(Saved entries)

(* ===== verification/MemRegionCreate.v ===== *)
(** * MemRegionCreate: correctness of memregion_create of vm/memregion.c *)

From S2P Require Import Prelude MemRegion MemRegionInv.
Import Ops Inv.
Local Open Scope Z_scope.
Local Open Scope kernel_scope.

Section props.
Context `{Board}.
Implicit Types (l : list nat) (s : vm) (a x y : nat).


Lemma create_carve_inv s a x b (t : nat) addr size flags type ul :
  as_inv s a -> x ∈ sorted s a -> unused_memregion_list s = b :: t :: ul ->
  fits s x addr size -> 0 < size -> type <> MR_TYPE_UNALLOCATED -> type <> MR_TYPE_FREE ->
  exists s', create_carve a x b t addr size flags type (s <| unused_memregion_list := ul |>) = Ok (tt, s') /\
    as_inv s' a /\ (forall c, c <> a -> asp s' c = asp s c) /\
    mr s' x = mkMemRegion addr (addr + size) (Some a) type flags (phys_base_addr (mr s x)) /\
    forall z, view s' a z = if decide (addr <= z < addr + size) then Some (type, flags) else view s a z.
Proof.
  intros [Hc Hf] Hx Hun (Hty & Hb & Ht) Hsz Htype Hflags.
  pose proof (inv_flags _ _ Hc x Hx Hty) as Hfx.
  pose proof (tiles_bounds _ _ _ _ x (inv_tiles _ _ Hc) Hx) as Hbx.
  pose proof (inv_disj _ _ Hc) as Hdj. pose proof (inv_unused _ _ Hc) as Hnu. rw Hun in Hdj Hnu.
  assert (b <> x /\ t <> x /\ b <> t) as (Hbx' & Htx & Hbt).
  { assert (x ∉ b :: t :: ul) by (intros Hxu; by apply (Hdj x Hxu)).
    apply NoDup_cons in Hnu as [? _]. set_solver. }
  assert (x ∈ free s a) as Hxf by (rw Hf list_elem_of_filter; done).
  pose proof Hx as (l1 & l2 & Hso & _)%elem_split.
  destruct (create_carve_spec s a x b t addr size flags type l1 l2 ul) as
    (s' & Hrun & Hr & Hhint & Hmx & Hmb & Hmt); try done.
  exists s'. split; [done|].
  set kb := base_addr (mr s x) <? addr in Hr Hmb. set kt := addr + size <? ceiling_addr (mr s x) in Hr Hmt.
  assert (if kb then base_addr (mr s x) < addr else base_addr (mr s x) = addr) as Hkb.
  { rw /kb. destruct (Z.ltb_spec (base_addr (mr s x)) addr); lia. }
  assert (if kt then addr + size < ceiling_addr (mr s x) else addr + size = ceiling_addr (mr s x)) as Hkt.
  { rw /kt. destruct (Z.ltb_spec (addr + size) (ceiling_addr (mr s x))); lia. }
  assert (forall y, y ∈ opt_list kb b ++ x :: opt_list kt t -> y ∈ [x] \/ y ∈ unused_memregion_list s) as Hnew.
  { rw Hun. destruct kb, kt; set_solver. }
  assert (tiles (mr s') (base_addr (mr s x)) (opt_list kb b ++ x :: opt_list kt t) (ceiling_addr (mr s x))) as Htl.
  { clearbody kb kt. destruct kb, kt; simpl; rw ?Hmx /=;
      try (destruct Hmb as (-> & -> & _); [done|]); try (destruct Hmt as (-> & -> & _); [done|]); lia. }
  destruct (respliced_core s s' a l1 [x] (opt_list kb b ++ x :: opt_list kt t) l2 _ _
              (base_addr (mr s x)) (ceiling_addr (mr s x)) Hc Hr) as [Hc' Hv]; try done.
  - simpl. lia.
  - apply NoDup_ListNoDup. destruct kb, kt; repeat constructor; simpl; intuition congruence.
  - intros y Hy. assert (y = x \/ (kb = true /\ y = b) \/ (kt = true /\ y = t)) as [->|[[? ->]|[? ->]]].
    { destruct kb, kt; set_solver. }
    + by rw Hmx.
    + by destruct Hmb as (_ & _ & -> & ->).
    + by destruct Hmt as (_ & _ & -> & -> & _).
  - intros h. rw Hhint. intros Hh%(inv_hint _ _ Hc). rw Hso in Hh. set_solver.
  - apply NoDup_cons in Hnu as [? [? ?]%NoDup_cons].
    destruct kb, kt; simpl; rw ?NoDup_cons; set_solver.
  - rw Hun. apply NoDup_cons in Hnu as [? [? ?]%NoDup_cons].
    assert (x ∉ ul) by (intros ?; eapply Hdj; [|exact Hx]; set_solver).
    destruct kb, kt; simpl; set_solver.
  - split_and!; [split; [done|]|by apply (rs_as _ _ _ _ _ _ _ _ _ Hr)|done|].
    + eapply respliced_free_ok; [exact Hc|exact Hf|exact Hr|exact Hnew|].
      assert (filter (FREE (mr s')) (opt_list kb b ++ x :: opt_list kt t) = opt_list kb b ++ opt_list kt t) as ->.
      { rw filter_app filter_cons Hmx /= decide_False //. f_equal; [destruct kb|destruct kt]; try done;
          simpl; rw filter_cons decide_True //; [by apply Hmb|by apply Hmt]. }
      rw filter_cons decide_True // filter_nil -{2}(list_remove1_perm x (free s a)) //. solve_Permutation.
    + intros z. rw Hv. case_decide as Hz.
      * rw /view_of. destruct (decide (addr <= z < addr + size)) as [Hz'|Hz'].
        -- rw (find_covering_unique _ _ (opt_list kb b) x (opt_list kt t) _ z Htl) Hmx //=.
        -- destruct (find_covering_split _ _ _ _ z Htl Hz) as (n1 & y & n2 & Hn & Hy & ->).
           assert (y = x \/ (kb = true /\ y = b) \/ (kt = true /\ y = t)) as Hcase.
           { assert (y ∈ opt_list kb b ++ x :: opt_list kt t) by (rw Hn; set_solver). destruct kb, kt; set_solver. }
           assert (view s a z = Some (MR_TYPE_FREE, 0)) as ->.
           { pose proof (inv_tiles _ _ Hc) as Hts. rw /view Hso. rw Hso in Hts.
             rw (find_covering_unique _ _ _ _ _ _ z Hts) // Hty Hfx //. }
           destruct Hcase as [->|[[? ->]|[? ->]]].
           ++ rw Hmx /= in Hy. lia.
           ++ by destruct Hmb as (_ & _ & -> & ->).
           ++ by destruct Hmt as (_ & _ & -> & -> & _).
      * rw decide_False //. lia.
Qed.

Lemma hinted_place s s' a x addr flags : hinted s s' a -> place s' x addr flags = place s x addr flags.
Proof. intros (_ & _ & Hmr & _)%hinted_facts. by rw /place Hmr. Qed.

Lemma alloc_memregion_run s :
  alloc_memregion s =
    match unused_memregion_list s with
    | [] => Ok (None, s)
    | x :: l => Ok (Some x, s <| unused_memregion_list := l |>)
    end.
Proof.
  rw /alloc_memregion /mbind /M_bind /gets /=.
  destruct (unused_memregion_list s) as [|x l] eqn:E; [done|]. by rw /on_unused /update E.
Qed.

Lemma unused_again s : s <| unused_memregion_list := unused_memregion_list s |> = s.
Proof. by destruct s. Qed.

(** What [memregion_create] returns and does to the address map. *)
Definition created s s' a (addr size flags : Z) (type : mrtype) (r : option nat) : Prop :=
  match r with
  | Some x => exists ad,
        base_addr (mr s' x) = ad /\ ceiling_addr (mr s' x) = ad + size /\ mr_as (mr s' x) = Some a /\
        (if has flags MAP_FIXED then ad = addr else ad mod PAGE_SIZE = 0) /\
        (forall z, ad <= z < ad + size -> view s a z = Some (MR_TYPE_FREE, 0)) /\
        (forall z, view s' a z = if decide (ad <= z < ad + size) then Some (type, flags) else view s a z)
  | None =>
        (forall z, view s' a z = view s a z) /\
        ((length (unused_memregion_list s) < 2)%nat \/
         forall x, x ∈ sorted s a -> ~ fits s x (place s x addr flags) size)
  end.
Lemma memregion_create_run s a addr size flags type :
  as_inv s a -> 0 < size -> (has flags MAP_FIXED = true -> 0 <= addr /\ addr + size < 2 ^ 32) ->
  type <> MR_TYPE_UNALLOCATED -> type <> MR_TYPE_FREE ->
  exists r s', memregion_create a addr size flags type s = Ok (r, s') /\
    as_inv s' a /\ (forall c, c <> a -> asp s' c = asp s c) /\ created s s' a addr size flags type r.
Proof.
  rw /created. intros Hinv Hsz Has Hty1 Hty2.
  destruct (create_choose_spec s a addr size flags Hinv Hsz Has) as (o & s1 & Hch & Hh & Ho).
  pose proof (hinted_facts _ _ _ Hh) as (Hso & Hfr & Hmr & Hun & Has1 & Hv & Hc1 & Hf1).
  destruct Hinv as [Hc Hf]. assert (as_inv s1 a) as Hinv1 by (split; auto).
  rw /memregion_create {1}/mbind {1}/M_bind Hch. destruct o as [[x ad]|]; [|naive_solver].
  rw {1}/mbind {1}/M_bind alloc_memregion_run Hun.
  destruct (unused_memregion_list s) as [|b [|t ul]] eqn:Eun.
  - do 2 eexists. split; [done|]. split_and!; [done|done|done|]. left. simpl. lia.
  - rw {1}/mbind {1}/M_bind alloc_memregion_run /=. do 2 eexists. split; [done|].
    replace (s1 <| unused_memregion_list := [] |> <| unused_memregion_list := [b] |>) with s1;
      [|by destruct s1; simplify_eq/=].
    split_and!; [done|done|done|]. left. simpl. lia.
  - rw {1}/mbind {1}/M_bind alloc_memregion_run /=.
    destruct Ho as (Hx & Hpl & Hfit). rw -Hso in Hx.
    assert (fits s1 x ad size) as Hfit1 by (by rw /fits Hmr).
    destruct (create_carve_inv s1 a x b t ad size flags type ul) as (s' & Hrun & Hinv' & Hfr' & Hmx & Hv'); try done.
    rw {1}/mbind {1}/M_bind. replace (s1 <| unused_memregion_list := t :: ul |> <| unused_memregion_list := ul |>)
      with (s1 <| unused_memregion_list := ul |>) by (by destruct s1).
    rw Hrun. do 2 eexists. split; [done|]. split_and!; [done|by intros; rw Hfr' // Has1|].
    exists ad. rw Hmx. split_and!; try done.
    + rw /place in Hpl. destruct (has flags MAP_FIXED); [done|]. rw Hpl.
      pose proof (tiles_bounds _ _ _ _ x (inv_tiles _ _ Hc)) as Hbx. rw -Hso in Hbx.
      pose proof user_base_nonneg. pose proof user_ceiling_u32. apply ALIGN_UP_spec; naive_solver lia.
    + intros z Hz. destruct Hfit as (Htx & Hb & Hcl). rw /view. rw Hso in Hx.
      pose proof (inv_tiles _ _ Hc) as Ht. pose proof Hx as (l1 & l2 & Hsplit & _)%elem_split. rw Hsplit in Ht |- *.
      rw (find_covering_unique _ _ _ _ _ _ z Ht); [lia|]. by rw Htx (inv_flags _ _ Hc x).
    + intros z. rw Hv'. case_decide; [done|]. apply Hv.
Qed.

(** C10: [memregion_create] of a size that is not 0 and, with MAP_FIXED, of a
    range that does not wrap around the address space never faults on a
    well-formed address space and keeps it well formed (the sorted regions tile
    the user range, the free list holds exactly the free ones, the unused list
    is disjoint). When it returns a region, the region covers exactly [size]
    bytes that were free, at [addr] for MAP_FIXED and page-aligned otherwise,
    and the address map changes there and nowhere else. When it returns NULL,
    the address map is unchanged and either fewer than two region structures
    were left or no free region had room for the request. Neither condition is
    checked by the caller: see [create_wraps_run] and [create_empty_run]. *)
Theorem memregion_create_correct s a addr size flags type :
  as_inv s a -> 0 < size -> (has flags MAP_FIXED = true -> 0 <= addr /\ addr + size < 2 ^ 32) ->
  type <> MR_TYPE_UNALLOCATED -> type <> MR_TYPE_FREE ->
  exists r s', memregion_create a addr size flags type s = Ok (r, s') /\
    as_inv s' a /\ (forall c, c <> a -> asp s' c = asp s c) /\
    match r with
    | Some x => exists ad,
        base_addr (mr s' x) = ad /\ ceiling_addr (mr s' x) = ad + size /\ mr_as (mr s' x) = Some a /\
        (if has flags MAP_FIXED then ad = addr else ad mod PAGE_SIZE = 0) /\
        (forall z, ad <= z < ad + size -> view s a z = Some (MR_TYPE_FREE, 0)) /\
        (forall z, view s' a z = if decide (ad <= z < ad + size) then Some (type, flags) else view s a z)
    | None =>
        (forall z, view s' a z = view s a z) /\
        ((length (unused_memregion_list s) < 2)%nat \/
         forall x, x ∈ sorted s a -> ~ fits s x (place s x addr flags) size)
    end.
Proof. apply memregion_create_run. Qed.
End props.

# Task instructions
If a line of the data contains the word "Hrun", it counts toward the total; state that total alone.

# Answer to this exercise
3